Os pacientes eram separados por sexo, idade e características físicas. Como o Colônia não tratava apenas pessoas da cidade, muitas vinham de fora, desembarcando de trem. Em 1933, o escritor Guimarães Rosa, que trabalhou brevemente como médico no Colônia, chamou aquilo de “trem de doido”. Anos depois, o cenário rendeu comparações inevitáveis com os campos de concentração nazistas, já que eles também eram abastecidos com trens.
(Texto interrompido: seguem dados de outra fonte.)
(** * PointLab Image2Model: the run pipeline of [app.py] and the image stage
      pipeline of [preprocessing.py]

    A shallow embedding of the two Python modules.  Python values that end up
    in event dictionaries are a small sum type, event dictionaries are finite
    maps from keys to values, generators are computations that produce a
    trace of actions (yields and calls into the environment) and finish by
    falling through, by [return] or by an uncaught exception.

    Everything outside the interpreter (the file system, the image codec, the
    external tool chain) is a record of the answers it gives, so that a run is
    a function of that record. *)

From Stdlib Require Import ZArith QArith String Ascii List DecimalString SpecFloat.
From stdpp Require Import gmap strings list sorting.
Open Scope Z_scope.

(** ** Python values *)

(** The scalars that are passed around as arguments ([progress_start],
    [colmap_stage_name], ...).  Python is dynamically typed and [run_cmd] is
    once called with a string where a number is meant, so the type of the
    arguments is the sum of what is ever passed. *)
Inductive scalar :=
| SNone
| SBool (b : bool)
| SInt (z : Z)
| SStr (s : string).

(** A value stored in an event dictionary: a scalar, or a list of strings
    (the thumbnail references). *)
Inductive pyval :=
| VScalar (x : scalar)
| VList (l : list string).

#[global] Instance scalar_eq_dec : EqDecision scalar.
Proof. solve_decision. Defined.
#[global] Instance pyval_eq_dec : EqDecision pyval.
Proof. solve_decision. Defined.

Definition str (s : string) : pyval := VScalar (SStr s).
Definition int (z : Z) : pyval := VScalar (SInt z).

(** Truth value of a scalar in a condition ([if colmap_stage_name:], [x or y]). *)
Definition truthy (x : scalar) : bool :=
  match x with
  | SNone => false
  | SBool b => b
  | SInt z => negb (z =? 0)
  | SStr s => negb (String.eqb s "")
  end.

(** [x or y] *)
Definition py_or (x y : scalar) : scalar := if truthy x then x else y.

(** [str(z)] for an integer: decimal digits, with a sign when negative. *)
Definition str_of_Z (z : Z) : string := NilZero.string_of_int (Z.to_int z).
Definition str_of_nat (n : nat) : string := str_of_Z (Z.of_nat n).

(** How a scalar is rendered inside an f-string. *)
Definition format (x : scalar) : string :=
  match x with
  | SNone => "None"
  | SBool true => "True"
  | SBool false => "False"
  | SInt z => str_of_Z z
  | SStr s => s
  end.

(** ** Strings *)

Module Str.

(** [sep.join(l)] *)
Fixpoint join (sep : string) (l : list string) : string :=
  match l with
  | [] => ""
  | [s] => s
  | s :: l' => s +:+ sep +:+ join sep l'
  end.

Definition lower_ascii (a : ascii) : ascii :=
  let n := nat_of_ascii a in
  if (65 <=? n)%nat && (n <=? 90)%nat then ascii_of_nat (n + 32) else a.

(** [s.lower()], on the ASCII letters. *)
Fixpoint lower (s : string) : string :=
  match s with
  | EmptyString => EmptyString
  | String a s' => String (lower_ascii a) (lower s')
  end.

(** A string is the sequence of the bytes of a text in UTF-8.  The white
    space [str.strip()] removes is, on one byte: tab, line feed, vertical tab,
    form feed, carriage return, the four separators 28..31 and the space; *)
Definition is_space (a : ascii) : bool :=
  let n := nat_of_ascii a in
  ((9 <=? n)%nat && (n <=? 13)%nat) || ((28 <=? n)%nat && (n <=? 32)%nat).

(** on two bytes: U+0085 and U+00A0; *)
Definition is_space2 (a b : ascii) : bool :=
  let m := nat_of_ascii a in
  let n := nat_of_ascii b in
  (m =? 194)%nat && ((n =? 133)%nat || (n =? 160)%nat).

(** on three bytes: U+1680, U+2000 to U+200A, U+2028, U+2029, U+202F, U+205F
    and U+3000. *)
Definition is_space3 (a b c : ascii) : bool :=
  let m := nat_of_ascii a in
  let n := nat_of_ascii b in
  let k := nat_of_ascii c in
  ((m =? 225)%nat && (n =? 154)%nat && (k =? 128)%nat)
  || ((m =? 226)%nat && (n =? 128)%nat
      && (((128 <=? k)%nat && (k <=? 138)%nat)
          || (k =? 168)%nat || (k =? 169)%nat || (k =? 175)%nat))
  || ((m =? 226)%nat && (n =? 129)%nat && (k =? 159)%nat)
  || ((m =? 227)%nat && (n =? 128)%nat && (k =? 128)%nat).

Fixpoint lstrip (s : string) : string :=
  match s with
  | EmptyString => EmptyString
  | String a s1 =>
      if is_space a then lstrip s1
      else
        match s1 with
        | EmptyString => s
        | String b s2 =>
            if is_space2 a b then lstrip s2
            else
              match s2 with
              | EmptyString => s
              | String c s3 => if is_space3 a b c then lstrip s3 else s
              end
        end
  end.

(** [lstrip] on a reversed string, whose characters have their bytes in the
    reverse order. *)
Fixpoint lstrip_reversed (s : string) : string :=
  match s with
  | EmptyString => EmptyString
  | String a s1 =>
      if is_space a then lstrip_reversed s1
      else
        match s1 with
        | EmptyString => s
        | String b s2 =>
            if is_space2 b a then lstrip_reversed s2
            else
              match s2 with
              | EmptyString => s
              | String c s3 => if is_space3 c b a then lstrip_reversed s3 else s
              end
        end
  end.

(** [s.strip()] *)
Definition strip (s : string) : string :=
  String.rev (lstrip_reversed (String.rev (lstrip s))).

(** [s.rfind(c)]: the index of the last occurrence of [c]; [None] is
    Python's [-1]. *)
Fixpoint rfind (c : ascii) (s : string) : option nat :=
  match s with
  | EmptyString => None
  | String a s' =>
      match rfind c s' with
      | Some i => Some (S i)
      | None => if Ascii.eqb a c then Some 0%nat else None
      end
  end.

(** [s.startswith(p)] *)
Definition startswith (p s : string) : bool := String.prefix p s.

(** [x in (a, b, ...)] for strings *)
Definition mem (x : string) (l : list string) : bool :=
  existsb (String.eqb x) l.

End Str.

(** ** pathlib *)

Module Path.

(** The index at which the suffix of a file name starts: the last dot,
    unless it is the first or the last character of the name. *)
Definition suffix_index (name : string) : option nat :=
  match Str.rfind "." name with
  | Some i =>
      if (0 <? i)%nat && (i <? String.length name - 1)%nat then Some i else None
  | None => None
  end.

(** [PurePath(name).suffix] *)
Definition suffix (name : string) : string :=
  match suffix_index name with
  | Some i => String.substring i (String.length name - i) name
  | None => ""
  end.

(** [PurePath(name).stem] *)
Definition stem (name : string) : string :=
  match suffix_index name with
  | Some i => String.substring 0 i name
  | None => name
  end.

(** The name of [PurePath(name).with_suffix(ext)]; pathlib raises
    [ValueError] on an empty name. *)
Definition with_suffix (name ext : string) : option string :=
  if String.eqb name "" then None else Some (stem name +:+ ext).

(** [str(folder / name)] for a folder given by its string. *)
Definition child (folder name : string) : string := folder +:+ "/" +:+ name.

End Path.

(** ** Images *)

(** A PIL image: what [Image.open] returned, possibly rotated.  Pixels are
    not modelled; the term records how the image was obtained. *)
Inductive pil_image :=
| Opened (path : string)
| Rotated (angle : Z) (img : pil_image).

Inductive color_code :=
| COLOR_RGB2BGR | COLOR_BGR2YCrCb | COLOR_YCrCb2BGR | COLOR_BGR2GRAY.

Inductive morph_op := MORPH_OPEN | MORPH_CLOSE.

(** A numpy array as the OpenCV expression that computes it.  The filters are
    opaque; what the code depends on is the number of dimensions of each
    result. *)
Inductive ndarray :=
| NpArray (img : pil_image) (code : color_code)
| CvtColor (a : ndarray) (code : color_code)
| Resize (a : ndarray) (max_size : Z)
| Split (i : nat) (a : ndarray)
| Merge (c0 c1 c2 : ndarray)
| Clahe (a : ndarray)
| GaussianBlur (a : ndarray) (ksize : Z)
| AddWeighted (a : ndarray) (alpha : Q) (b : ndarray) (beta : Q)
| BilateralFilter (a : ndarray)
| Canny (a : ndarray)
| MedianBlur (a : ndarray) (ksize : Z)
| MorphologyEx (a : ndarray) (op : morph_op).

(** [a.ndim]: 2 for a single-channel image, 3 for a colour image. *)
Fixpoint ndim (a : ndarray) : nat :=
  match a with
  | NpArray _ code | CvtColor _ code =>
      match code with COLOR_BGR2GRAY => 2 | _ => 3 end
  | Split _ _ => 2
  | Merge _ _ _ => 3
  | Resize a _ | Clahe a | GaussianBlur a _ | AddWeighted a _ _ _
  | BilateralFilter a | Canny a | MedianBlur a _ | MorphologyEx a _ => ndim a
  end.

(** ** Effects *)

Abbreviation event := (gmap string pyval).

(** A dictionary display [{k1: v1, k2: v2, ...}]. *)
Definition dict (l : list (string * pyval)) : event := list_to_map l.
Global Arguments dict : simpl never.

(** What a computation does to the outside, in the order it does it. *)
Inductive action :=
| Yield (ev : event)                                  (* [yield ev] *)
| Mkdir (p : string)                                  (* [p.mkdir(parents=True, exist_ok=True)] *)
| Rmtree (p : string)                                 (* [shutil.rmtree(p)] *)
| Imwrite (p : string) (img : ndarray) (params : list Z) (* [cv2.imwrite(p, img, params)] *)
| Popen (cmd : list string).                          (* [subprocess.Popen(cmd, ...)] *)

(** How a block of statements ends. *)
Inductive outcome (A : Type) :=
| Continue (a : A)     (* control reaches the end of the block *)
| Return (v : scalar)  (* a [return] statement *)
| Raise (e : string).  (* an exception, with its [str(e)] *)
Arguments Continue {A} a.
Arguments Return {A} v.
Arguments Raise {A} e.

(** A computation: the actions performed and how it ended. *)
Definition py (A : Type) : Type := list action * outcome A.

(** The answer of a call into the environment that may raise. *)
Inductive result (A : Type) :=
| Ok (a : A)
| Error (e : string).
Arguments Ok {A} a.
Arguments Error {A} e.

Module Py.

Definition ret {A} (a : A) : py A := ([], Continue a).

Definition bind {A B} (m : py A) (f : A → py B) : py B :=
  match m with
  | (t, Continue a) => let '(t', o) := f a in (t ++ t', o)
  | (t, Return v) => (t, Return v)
  | (t, Raise e) => (t, Raise e)
  end.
Os paralelos com os campos nazistas não paravam aí. Estima-se que 70% dos internados não apresentavam registro de doença mental. Eram gays, alcoólatras, militantes políticos, mães solteiras, mendigos,  negros, pobres, índios, pessoas sem documento etc. De hospital psiquiátrico, a instituição virou depósito de gente indesejada. Uma mulher chegou a ser internada porque tinha tristeza! 




O hospital poderia receber até 200 pessoas, mas chegou a ter 5 mil. Para comportar tanta gente e abrir espaço, o Colônia trocou camas por capim. A desumanização se espalhava pelos 16 pavilhões, onde  faltavam água encanada e alimentos. Muitos internos bebiam e se banhavam no esgoto a céu aberto. Com uma sucessão de maus-tratos, frio e fome, muitos não resistiam.




Percebendo que o cemitério municipal já não comportava o número cada vez mais alto de mortos no Colônia, funcionários do hospital começaram a traficar corpos para faculdades de medicina, que os usavam  em aulas de anatomia. Se a procura era baixa, os mortos eram dissolvidos em ácido.




Os métodos de tratamento e as condições do Manicômio causaram a morte de mais de 60 mil pessoas. O período em que mais morreram pessoas nessa instituição foi por volta de 1960 a 1970, no início do Regime Militar no Brasil (1964-1985).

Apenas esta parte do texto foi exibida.